A scalar crop yield measurement or prediction. The pipeline maintains a single internal unit — kilograms per hectare (yield_kg_ha) — throughout all training, prediction, and postprocessing stages. Unit conversion to delivery units (bu/ac for grains; lbs/ac for cotton) happens exclusively at the delivery/ boundary via lib/unit_utils.py. The predicted yield is never a standalone class; it is a named column in the parquet schema, a field on DeliveryRow, and the target of CommodityConfig.target_col.

Kind

Value object (float-valued column in parquets and delivery rows). No dedicated class. The canonical internal column name is yield_kg_ha; the canonical delivery column is mean (delivery/schemas.py:137).

Source of truth

market_insights_models/src/commodity_hindcast/lib/unit_utils.py:33kg_ha_to_bu_acre(kg_ha, bushel_weight_lbs) and bu_acre_to_kg_ha(bu_acre, bushel_weight_lbs) are the single source of truth for unit conversion constants (HA_PER_ACRE = 0.404686, KG_PER_LB = 0.453592). delivery/schemas.py:109DeliveryRow class, with mean: float at line 137 as the primary predicted yield in delivery units. config.py:304CommodityConfig.yield_range: tuple[float, float] defines plausibility bounds in delivery units.

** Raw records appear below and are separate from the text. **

Lemma mark_images_real names verbose w :
  let r := mark_images t names false verbose w in
  let rowcount :=
    sum_list ((fun n => length (filter (fun r => image_name r = n)
                                         (images (conn w)))) <$> names) in
  r.1 = Returned rowcount
  /\ images (conn r.2) = reclassified t names (images (conn w))
  /\ boards (conn r.2) = boards (conn w)
  /\ board_images (conn r.2) = board_images (conn w)
  /\ disk r.2 = disk w
  /\ stdout r.2
     = stdout w ++ match names with
                   | [] => []
                   | _ => if verbose
                          then [MsgInfoUpdating (length names) (label t);
                                MsgOkUpdated rowcount]
                          else []
                   end.
Proof.
  destruct names as [|n names].
  - simpl. by rewrite reclassified_nil, app_nil_r.
  - cbv zeta. unfold mark_images.
    destruct verbose; py_unfold; cbn -[executemany sum_list];
      rewrite executemany_spec; cbn -[sum_list];
      rewrite ?app_nil_r, <- ?app_assoc; done.
Qed.

Lemma get_board_id_by_name_run name w :
  get_board_id_by_name t name w
  = match fetchone (select_board_ci name (conn w)) with
    | None => (Raised (SystemExit ("Board with name '" +:+ name +:+ "'"
                                   +:+ not_found t)), w)
    | Some bid => (Returned bid, w)
    end.
Proof.
  unfold get_board_id_by_name. py_unfold.
  by destruct (fetchone (select_board_ci name (conn w))).
Qed.
(** ** Invariants

    The predicates the properties below are stated with. *)

(** The timer table holds the timer that [progressInterval] names, and no
    other. *)
Definition timers_tracked (w : world) : Prop :=
  timers (env w)
  = match progressInterval (vars w) with
    | Some i => {[i]}
    | None => ∅
    end.

(** What holds in every world the page can be in: the timer table holds
    exactly the timer that [progressInterval] names, every active timer was
    handed out by an earlier [setInterval], and a timer runs only while a
    job handle is stored. *)
Definition inv (w : world) : Prop :=
  timers_tracked w
  ∧ (∀ i, i ∈ timers (env w) → (i < next_timer (env w))%positive)
  ∧ (is_Some (progressInterval (vars w)) → truthy (currentJobId (vars w)) = true).

(** The requests of the poll and of the retrieval, for the job handle
    [job]. *)
Definition progress_request (job : option string) : request :=
  {| path := "/api/progress/" ++ template job; method := GET;
     headers := key_header; body := None |}.

Definition file_request (job : option string) : request :=
  {| path := "/api/file/" ++ template job; method := GET;
     headers := key_header; body := None |}.

(** A string put together from pieces. *)
Definition cat (ts : list string) : string := foldr String.append "" ts.

(** ** Scenarios

    The responses and the worlds the examples run on. *)

Definition sample_video : Analyze.data :=
  {| Analyze.success := true; Analyze.title := Some "Big Buck Bunny";
     Analyze.uploader := None; Analyze.duration_string := None;
     Analyze.thumbnail := None;
     Analyze.webpage_url := Some "https://example.org/watch?v=1";
     Analyze.formats := None; Analyze.error := None |}.

Definition analyze_refused : Analyze.data :=
  {| Analyze.success := false; Analyze.title := None; Analyze.uploader := None;
     Analyze.duration_string := None; Analyze.thumbnail := None;
     Analyze.webpage_url := None; Analyze.formats := None;
     Analyze.error := Some "Unsupported URL" |}.

Definition job_started : Download.data :=
  {| Download.success := true; Download.job_id := Some "job-1";
     Download.error := None |}.

Definition start_refused : Download.data :=
  {| Download.success := false; Download.job_id := None;
     Download.error := Some "busy" |}.

Definition downloading (percent : Q) : Progress.data :=
  {| Progress.status := Some "downloading"; Progress.progress := Some percent;
     Progress.speed := Some "1.2 MB/s"; Progress.eta := Some "00:10";
     Progress.filename := None; Progress.error := None |}.

Definition finished (filename : option string) : Progress.data :=
  {| Progress.status := Some "completed"; Progress.progress := Some (100 # 1);
     Progress.speed := None; Progress.eta := None;
     Progress.filename := filename; Progress.error := None |}.

Definition disk_full : Progress.data :=
  {| Progress.status := Some "failed"; Progress.progress := None;
     Progress.speed := None; Progress.eta := None; Progress.filename := None;
     Progress.error := Some "disk full" |}.

Definition file_ok (payload : Blob) : settled File.response :=
  Fulfilled {| File.ok := true; File.blob := Fulfilled payload |}.

(** [response.ok] is false; [response.blob()] is not called. *)
Definition file_not_ok : settled File.response :=
  Fulfilled {| File.ok := false; File.blob := Fulfilled [] |}.

(** The world after [es], from the blank page. *)
Definition after (es : list event) : world :=
  default (init blank_page) (run (init blank_page) es).

(** A URL is typed and analyzed, the download is started, the server hands
    out a job: the loop is running. *)
Definition polling_events : list event :=
  [ UrlTyped "https://example.org/watch?v=1";
    AnalyzeClicked;
    Settled 0 (AnalyzeResponse (Fulfilled sample_video));
    DownloadClicked;
    Settled 0 (DownloadResponse (Fulfilled job_started)) ].

Definition polling_world : world := after polling_events.

(** The interval elapses once more and the poll reports the job done. *)
Definition completed_world : world :=
  after (polling_events
         ++ [ IntervalElapsed 1;
              Settled 0 (ProgressResponse (Fulfilled (finished (Some "x.mp4")))) ]).

(** ** Further predicates *)


Definition named (k : continuation) : Prop :=
  match k with
  | FileK filename => filename ≠ ""
  | _ => True
  end.

(** No file name in use is empty: not the one bound to the link, not one a
    retrieval in flight has captured, not one a file was saved under. *)
Definition names_ok (w : world) : Prop :=
  (∀ f, downloadLink_onclick (dom w) = Some f → f ≠ "")
  ∧ Forall named (pending (env w))
  ∧ Forall (λ p : string * Blob, p.1 ≠ "") (saved (env w)).

(** The world in which the first video is ready and nothing is pending. *)
Definition ready_world : world :=
  after [ UrlTyped "https://example.org/watch?v=1";
          AnalyzeClicked;
          Settled 0 (AnalyzeResponse (Fulfilled sample_video)) ].

(** The download is done and the file has been retrieved once. *)
Definition saved_events : list event :=
  (polling_events
   ++ [ IntervalElapsed 1;
        Settled 0 (ProgressResponse (Fulfilled (finished (Some "x.mp4"))));
        DownloadLinkClicked;
        Settled 0 (FileResponse (file_ok [Byte.x00])) ])%list.

Definition saved_world : world := after saved_events.

(** One round of the loop while [n] functions await a response: the
    interval elapses and the poll is answered with [data] before anything
    else happens. *)
Definition poll_round (i : positive) (n : nat) (data : Progress.data) : list event :=
  [ IntervalElapsed i; Settled n (ProgressResponse (Fulfilled data)) ].

Definition poll_rounds (i : positive) (n : nat) (ds : list Progress.data) : list event :=
  concat (poll_round i n <$> ds).

(** A status that keeps the loop going. *)
Definition in_progress (data : Progress.data) : Prop :=
  Progress.status data ≠ Some "completed" ∧ Progress.status data ≠ Some "failed".
(** [getCurrentWeekEntries] as it runs in a time zone; [selectedDate] is
    the [date] state, a [Date] object or [undefined].  [format] throws on
    an Invalid Date, which the [catch] turns into [[]]. *)
Definition getCurrentWeekEntries (selectedDate : option JSDate.Date)
    (entries : list SolarEntry) : Eff.t (list SolarEntry) :=
  match selectedDate with
  | None => Eff.ret []
  | Some date =>
      Eff.tryCatch
        (let weekStart := JSDate.startOfWeek zone date in
         weekDates <-
           Eff.Array_map
             (fun i calls =>
                (JSDate.format zone (JSDate.addDays zone weekStart i), calls))
             (Array_from 7 (fun i => i)) ;;
         Eff.Array_map (weekEntry uuid entries) weekDates)
        (Eff.ret [])
  end.

End Component.

End InZone.

(* ================================================================== *)
(** ** [WeeklySummary] (weekly-summary.tsx, first component) *)

Module WeeklySummary.

(** The four values the component computes from its [entries] prop. *)
Definition summary (entries : list SolarEntry) : WeeklyStats :=
  let weeklyTotal :=
    fold_left
      (fun sum entry => Float64.add sum (Float64.Finite entry.(production)))
      entries (Float64.Finite 0) in
  let daysWithProduction :=
    List.length
      (filter (fun entry => JS.Qgtb entry.(production) 0) entries) in
  let dailyAverage :=
    if (0 <? daysWithProduction)%nat
    then Float64.div weeklyTotal (Float64.ofNat daysWithProduction)
    else Float64.Finite 0 in
  let maxProduction :=
    JS.Math_max (map (fun entry => entry.(production)) entries) in
  let maxProductionDay :=
    find (fun entry => JS.strictEq entry.(production) maxProduction)
         entries in
  mkStats weeklyTotal dailyAverage maxProduction maxProductionDay.

(** BEST DAY: the day named under the value, shown only when
    [maxProduction > 0 && maxProductionDay]. *)
Definition bestDay (entries : list SolarEntry) : option SolarEntry :=
  let s := summary entries in
  if JS.gt0 s.(maxProduction) then s.(maxProductionDay) else None.

End WeeklySummary.

(* ================================================================== *)
(** ** [SolarChart] (solar-chart.tsx) *)

Module SolarChart.

(** A point of [chartData], without the formatted weekday label. *)
Definition chartData (entries : list SolarEntry) : list (string * Q) :=
  map (fun entry => (entry.(date), entry.(production))) entries.


(** The value of the reference line, with the sum and the quotient
    unrounded. *)
Definition average (entries : list SolarEntry) : Q :=
  let productionValues := map (fun entry => entry.(production)) entries in
  let nonZeroValues :=
    filter (fun value => JS.Qgtb value 0) productionValues in
  if (0 <? List.length nonZeroValues)%nat
  then (fold_left (fun sum value => (sum + value)%Q) nonZeroValues 0%Q
        / inject_Z (Z.of_nat (List.length nonZeroValues)))%Q
  else 0%Q.


End SolarChart.

(* ================================================================== *)
(** ** The component state and the user's actions *)

Module State.

(** The [useState] cells of [SolarTracker] that the store depends on,
    the week rendered last, the [Undo] actions still on screen (each
    holds its [deletedEntry]) and the count of UUID calls.  The selected
    date is held as its local calendar day. *)
Record t :=
  mk { date : option DateFns.Day;
       entries : list SolarEntry;
       entryToDelete : option SolarEntry;
       showDeleteDialog : bool;
       undoToasts : list SolarEntry;
       weeklyEntries : list SolarEntry;
       calls : nat }.

End State.

Section Machine.

Variable uuid : nat -> string.
Variable JSON_parse : string -> Eff.outcome JSONValue.

(** A render recomputes [weeklyEntries]. *)
Definition render (st : State.t) : State.t :=
  match getCurrentWeekEntries uuid (State.date st) (State.entries st)
                              (State.calls st) with
  | (Eff.Returned week, calls') =>
      State.mk (State.date st) (State.entries st) (State.entryToDelete st)
               (State.showDeleteDialog st) (State.undoToasts st) week calls'
  | (Eff.Thrown, calls') =>
      State.mk (State.date st) (State.entries st) (State.entryToDelete st)
               (State.showDeleteDialog st) (State.undoToasts st) [] calls'
  end.

(** The state after mounting: [date] is [new Date()], [entries] is [[]],
    then the load effect runs. *)
Definition mount (today : DateFns.Day) (savedEntries : option string)
  : State.t :=
  match load uuid JSON_parse savedEntries [] O with
  | (Eff.Returned entries', calls') =>
      render (State.mk (Some today) entries' None false [] [] calls')
  | (Eff.Thrown, calls') =>
      render (State.mk (Some today) [] None false [] [] calls')
  end.

(** [handleDateChange]: an [undefined] or invalid date is refused. *)
Definition handleDateChange (newDate : option DateFns.Day) (st : State.t)
  : State.t :=
  match newDate with
  | None => st
  | Some d =>
      State.mk (Some d) (State.entries st) (State.entryToDelete st)
               (State.showDeleteDialog st) (State.undoToasts st)
               (State.weeklyEntries st) (State.calls st)
  end.

(** The form's submit handler on the state. *)
Definition submit (productionValue : Q) (st : State.t) : State.t :=
  match onSubmit uuid (State.date st) productionValue (State.entries st)
                 (State.calls st) with
  | (Eff.Returned entries', calls') =>
      State.mk (State.date st) entries' (State.entryToDelete st)
               (State.showDeleteDialog st) (State.undoToasts st)
               (State.weeklyEntries st) calls'
  | (Eff.Thrown, calls') =>
      State.mk (State.date st) (State.entries st) (State.entryToDelete st)
               (State.showDeleteDialog st) (State.undoToasts st)
               (State.weeklyEntries st) calls'
  end.

(** [handleDeleteEntry]. *)
Definition handleDeleteEntry (entry : SolarEntry) (st : State.t) : State.t :=
  State.mk (State.date st) (State.entries st) (Some entry) true
           (State.undoToasts st) (State.weeklyEntries st) (State.calls st).

(** The dialog's Cancel button: [setShowDeleteDialog(false)]. *)
Definition cancelDelete (st : State.t) : State.t :=
  State.mk (State.date st) (State.entries st) (State.entryToDelete st) false
           (State.undoToasts st) (State.weeklyEntries st) (State.calls st).

(** [confirmDelete] on the state: the filtered entries, an [Undo] toast
    for the deleted entry, and the [finally] block. *)
Definition confirm (st : State.t) : State.t :=
  match State.entryToDelete st with
  | None => st
  | Some deletedEntry =>
      State.mk (State.date st)
               (confirmDelete (Some deletedEntry) (State.entries st))
               None false
               (State.undoToasts st ++ [deletedEntry])
               (State.weeklyEntries st) (State.calls st)
  end.

(** Removing the [i]-th toast. *)
Definition dropToast (i : nat) (toasts : list SolarEntry) : list SolarEntry :=
  firstn i toasts ++ skipn (S i) toasts.

(** Clicking [Undo] on the [i]-th toast, which then closes. *)
Definition clickUndo (i : nat) (st : State.t) : State.t :=
  match nth_error (State.undoToasts st) i with
  | None => st
  | Some deletedEntry =>
      State.mk (State.date st) (undo deletedEntry (State.entries st))
               (State.entryToDelete st) (State.showDeleteDialog st)
               (dropToast i (State.undoToasts st))
               (State.weeklyEntries st) (State.calls st)
  end.

(** The [i]-th toast expires. *)
Definition dismissToast (i : nat) (st : State.t) : State.t :=
  State.mk (State.date st) (State.entries st) (State.entryToDelete st)
           (State.showDeleteDialog st) (dropToast i (State.undoToasts st))
           (State.weeklyEntries st) (State.calls st).

(** The user's actions. *)
Inductive Action :=
| DateChange (newDate : option DateFns.Day)
| Submit (productionValue : Q)
| HandleDelete (entry : SolarEntry)
| Cancel
| Confirm
| Undo (i : nat)
| Dismiss (i : nat).

Definition perform (a : Action) (st : State.t) : State.t :=
  match a with
  | DateChange newDate => handleDateChange newDate st
  | Submit productionValue => submit productionValue st
  | HandleDelete entry => handleDeleteEntry entry st
  | Cancel => cancelDelete st
  | Confirm => confirm st
  | Undo i => clickUndo i st
  | Dismiss i => dismissToast i st
  end.

(** When the interface offers an action.  The form schema admits
    [0 <= production <= 100]; the delete button exists for a rendered day
    with [production > 0]; the dialog's Delete button exists while the
    dialog is open; [Undo] exists on a toast still on screen. *)
Definition enabled (a : Action) (st : State.t) : Prop :=
  match a with
  | Submit productionValue =>
      (0 <= productionValue)%Q /\ (productionValue <= 100)%Q
  | HandleDelete entry =>
      In entry (State.weeklyEntries st) /\
      JS.Qgtb entry.(production) 0 = true
  | Confirm => State.showDeleteDialog st = true
  | Undo i => (i < List.length (State.undoToasts st))%nat
  | DateChange _ | Cancel | Dismiss _ => True
  end.

(** The states the component is in after mounting on saved data admitted
    by [okSaved] and any number of enabled actions admitted by [okAction],
    each followed by the render it causes. *)
Inductive reachableWhen (okSaved : option string -> Prop)
    (okAction : Action -> State.t -> Prop) : State.t -> Prop :=
| when_mount today savedEntries :
    okSaved savedEntries ->
    reachableWhen okSaved okAction (mount today savedEntries)
| when_step a st :
    reachableWhen okSaved okAction st -> enabled a st -> okAction a st ->
    reachableWhen okSaved okAction (render (perform a st)).

(** The states the component can be in. *)
Definition reachable : State.t -> Prop :=
  reachableWhen (fun _ => True) (fun _ _ => True).

(** A sequence of actions, each followed by its render. *)
Fixpoint run (actions : list Action) (st : State.t) : State.t :=
  match actions with
  | [] => st
  | a :: actions' => run actions' (render (perform a st))
  end.

Fixpoint allEnabled (actions : list Action) (st : State.t) : Prop :=
  match actions with
  | [] => True
  | a :: actions' =>
      enabled a st /\ allEnabled actions' (render (perform a st))
  end.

Key attributes / structure

Internal (pipeline) columns:

Column Units Notes
yield_kg_ha kg/ha Primary target; canonical internal representation
target_col kg/ha Config-defined alias for yield_kg_ha (set per commodity)
target_detrended_col kg/ha (detrended residual) After AbstractDetrend.fit_transform; fed to Regressor
sim_yield_kg_ha kg/ha Simulated yield output from Regressor.predict
obs_yield_kg_ha kg/ha Observed yield from NASS/CONAB builder
area_harvested_ha ha Area weight; required for all national aggregations
production_kg kg area_harvested_ha × yield_kg_ha

Delivery (output) columns on DeliveryRow:

Column Units Notes
mean bu/ac or lbs/ac Primary predicted yield in delivery units
lower_{50,68,80,90,95} bu/ac or lbs/ac Conformal lower CI bounds (optional)
upper_{50,68,80,90,95} bu/ac or lbs/ac Conformal upper CI bounds (optional)
nass_actual bu/ac or lbs/ac Observed survey yield benchmark
wasde_in_season bu/ac or lbs/ac WASDE in-season national estimate
conab_final_in_season bu/ac or lbs/ac CONAB final Brazil yield
weather_correction_bu_ac bu/ac National-scale bias correction applied

Unit conversion formula:

bu_acre = kg_ha * HA_PER_ACRE / (bushel_weight_lbs * KG_PER_LB)
# HA_PER_ACRE = 0.404686; KG_PER_LB = 0.453592
# cotton: bushel_weight_lbs = 1.0 → output is lbs/acre

Invariants: - CI ordering: lower_95 ≤ lower_90 ≤ … ≤ mean ≤ … ≤ upper_90 ≤ upper_95 enforced by DeliveryRow._validate_ci_ordering (delivery/schemas.py:176). - Unweighted mean of yields is forbidden — all national aggregations must weight by area_harvested_ha. - yield_range clamping applied by clip_yield_to_delivery_range (lib/unit_utils.py:93) before DeliveryRow construction.

Lifecycle

Created: - Observed yield: loaded by YieldsBuilder from NASS or CONAB parquets; pivoted into the feature matrix with yield_kg_ha as the target column. - Simulated yield: Regressor.predict() produces sim_yield_kg_ha (detrended residual), then Detrender.inverse_transform() recovers yield scale; result written to walk_forward_preds.parquet. - Delivery yield: walk_forward_preds_to_delivery_rows() converts sim_yield_kg_ha to bu/ac via kg_ha_to_bu_acre, applies yield_range clipping, and constructs DeliveryRow.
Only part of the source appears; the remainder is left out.